Athletes from Suriname were treated as guests (see below).
An unofficial count yields the number of about 419
athletes, including 10 guests (227 junior (under-20) including 6 guests and 192 youth (under-17) including 4 guests) from about 24
countries + 1 guest country (athletes marked as "unattached" in the original result lists):

- Anguilla (4)
- Antigua and Barbuda (6)
- Aruba (4)
- Bahamas (71)
- Barbados (35)
- Bermuda (53)
- /Bonaire (2)
- British Virgin Islands (16)

- Cayman Islands (5)
- Curaçao (7)
- Dominica (4)
- /French Guiana (5)
- Grenada (9)
- /Guadeloupe (13)
- Guyana (7)
- Jamaica (71)

- /Martinique (9)
- Montserrat (3)
- Saint Kitts and Nevis (13)
- Saint Lucia (9)
- Sint Maarten (1)
- Trinidad and Tobago (44)
- Turks and Caicos Islands (14)
- U.S. Virgin Islands (4)
- Suriname^{***} (10)

^{***}: Guest athletes (see below).

===Suriname===
There was an ongoing dispute between the Surinamese officials Robby Rijssel and Delano
Landvreugd, both gentlemen claiming to lead the Surinamese Athletiek Bond and to
represent Suriname at the IAAF. As a result of this, two different
delegations independently tried to register groups of athletes for the games.

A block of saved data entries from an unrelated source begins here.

(* ===== verification/WellFormed.v ===== *)
(** * The schema as an invariant

    What the migrations declare of a database: primary keys and unique columns
    hold distinct values, and every foreign key names an existing row.  And what
    no constraint of the schema says, and only the handlers see to
    ([stored_ok]).  Every write of the program keeps both. *)

From S2P Require Import Prelude RStr RateLimit Schema Sys External Users AuditLog Net Settings Token Totp LoginFlow Application Forward Http OidcCodes OidcToken AppPasswords Invitations Passkeys Writes.
Local Open Scope Z_scope.
Local Open Scope string_scope.

(** ** Distinct keys *)
Section Unique.
Context {A K : Type} (key : A -> K).

Definition unique (rows : list A) : Prop := NoDup (map key rows).

Lemma unique_append row rows :
  (forall r, r ∈ rows -> key r <> key row) -> unique rows -> unique (append row rows).
Proof.
  intros Hn Hu. unfold unique, append. rewrite map_app. apply NoDup_app. split; [done|].
  split; [|apply NoDup_singleton]. intros k Hk Hk'. apply list_elem_of_singleton in Hk' as ->.
  apply list_elem_of_fmap in Hk as (r & He & Hr). by apply (Hn r Hr).
Qed.

Lemma unique_update p f rows : (forall r, key (f r) = key r) -> unique rows -> unique (update p f rows).
Proof.
  intros Hf. unfold unique. replace (map key (update p f rows)) with (map key rows); [done|].
  unfold update. rewrite map_map. apply map_ext. intros r. by destruct (p r); [rewrite Hf|].
Qed.

Lemma unique_delete p rows : unique rows -> unique (delete p rows).
Proof. intros Hu. eapply sublist_NoDup; [exact Hu|]. apply fmap_sublist, delete_sublist. Qed.

Lemma unique_elem rows r s : unique rows -> r ∈ rows -> s ∈ rows -> key r = key s -> r = s.
Proof.
  unfold unique. induction rows as [|x rows IH]; intros Hu Hr Hs He; [by apply not_elem_of_nil in Hr|].
  cbn [map] in Hu. apply NoDup_cons in Hu as [Hx Hu].
  assert (Hfresh : forall y, y ∈ rows -> key y <> key x).
  { intros y Hy Hk. apply Hx. rewrite <- Hk. by apply list_elem_of_fmap_2. }
  apply elem_of_cons in Hr as [->|Hr], Hs as [->|Hs]; [done| | |by apply IH].
  - by destruct (Hfresh s Hs).
  - by destruct (Hfresh r Hr).
Qed.
End Unique.

(** A column that holds distinct values where it is not NULL. *)
Definition unique_some {A K} (key : A -> option K) (rows : list A) : Prop := NoDup (omap key rows).

Lemma unique_some_append {A K} (key : A -> option K) row rows :
  (forall r k, r ∈ rows -> key row = Some k -> key r <> Some k) ->
  unique_some key rows -> unique_some key (append row rows).
Proof.
  intros Hn Hu. unfold unique_some, append. rewrite omap_app. cbn [omap list_omap].
  destruct (key row) as [k|] eqn:Ek; [|by rewrite app_nil_r].
  apply NoDup_app. split; [done|]. split; [|apply NoDup_singleton].
  intros x Hx Hx'. apply list_elem_of_singleton in Hx' as ->.
  apply list_elem_of_omap in Hx as (r & Hr & He). by destruct (Hn r k Hr eq_refl).
Qed.
Lemma unique_some_update {A K} (key : A -> option K) p f rows :
  (forall r, key (f r) = key r) -> unique_some key rows -> unique_some key (update p f rows).
Proof.
  intros Hf. unfold unique_some. replace (omap key (update p f rows)) with (omap key rows); [done|].
  unfold update. induction rows as [|r rows IH]; [done|]. cbn [map omap list_omap]. rewrite IH.
  by destruct (p r); [rewrite Hf|].
Qed.
Lemma unique_some_delete {A K} (key : A -> option K) p rows :
  unique_some key rows -> unique_some key (delete p rows).
Proof.
  intros Hu. eapply sublist_NoDup; [exact Hu|]. clear Hu. induction rows as [|r rows IH]; [constructor|].
  rewrite delete_cons. cbn [omap list_omap]. destruct (p r), (key r) eqn:Ek; cbn [omap list_omap]; rewrite ?Ek;
    try done; by constructor.
Qed.

(** ** References *)
Definition refer {A} (f : A -> bool) (rows : list A) : Prop := forall r, r ∈ rows -> f r = true.

Lemma refer_append {A} (f : A -> bool) row rows : f row = true -> refer f rows -> refer f (append row rows).
Proof. intros Hf Hr r H. apply elem_of_app in H as [H|H]; [by apply Hr|]. by apply list_elem_of_singleton in H as ->. Qed.
Lemma refer_update {A} (f : A -> bool) p g rows :
  (forall r, f (g r) = f r) -> refer f rows -> refer f (update p g rows).
Proof.
  intros Hg Hr r H. apply elem_of_update in H as (r0 & H & ->). specialize (Hr _ H).
  destruct (p r0); [by rewrite Hg|done].
Qed.
Lemma refer_delete {A} (f : A -> bool) p rows : refer f rows -> refer f (delete p rows).
Proof. intros Hr r H. apply elem_of_delete in H as [H _]. by apply Hr. Qed.
Lemma refer_filter {A} (f q : A -> bool) rows : refer f rows -> refer f (List.filter q rows).
Proof.
  intros Hr r H. apply list_elem_of_In, List.filter_In in H as [H _]. by apply Hr, list_elem_of_In.
Qed.
Lemma refer_mono {A} (f g : A -> bool) rows :
  (forall r, f r = true -> g r = true) -> refer f rows -> refer g rows.
Proof. intros Hfg Hr r H. by apply Hfg, Hr. Qed.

Alain Jean-Pierre from Haïti, board member of
both the North American, Central American and Caribbean Athletic Association (NACAC) and the Central American and Caribbean Athletic Confederation (CACAC), explained that normally both groups would have to be
suspended from the games following the rules. Nevertheless, there was a
joint decision by the NACAC, the CACAC, and the local organizing committee in favour of the young athletes: all of them from both delegations
were allowed to compete at the games, but they were treated only as guest athletes and
appeared in the result lists as "unattached", rather than from Suriname. As a
consequence, the athletes could not participate in the parade of the opening
ceremony, and they were not considered to be eligible
for winning medals. The victim of the argument between the Surinamese officials
was 15-year-old triple jumper Miguel van Assen who came in second in his
category, but was not entitled to receive the silver medal.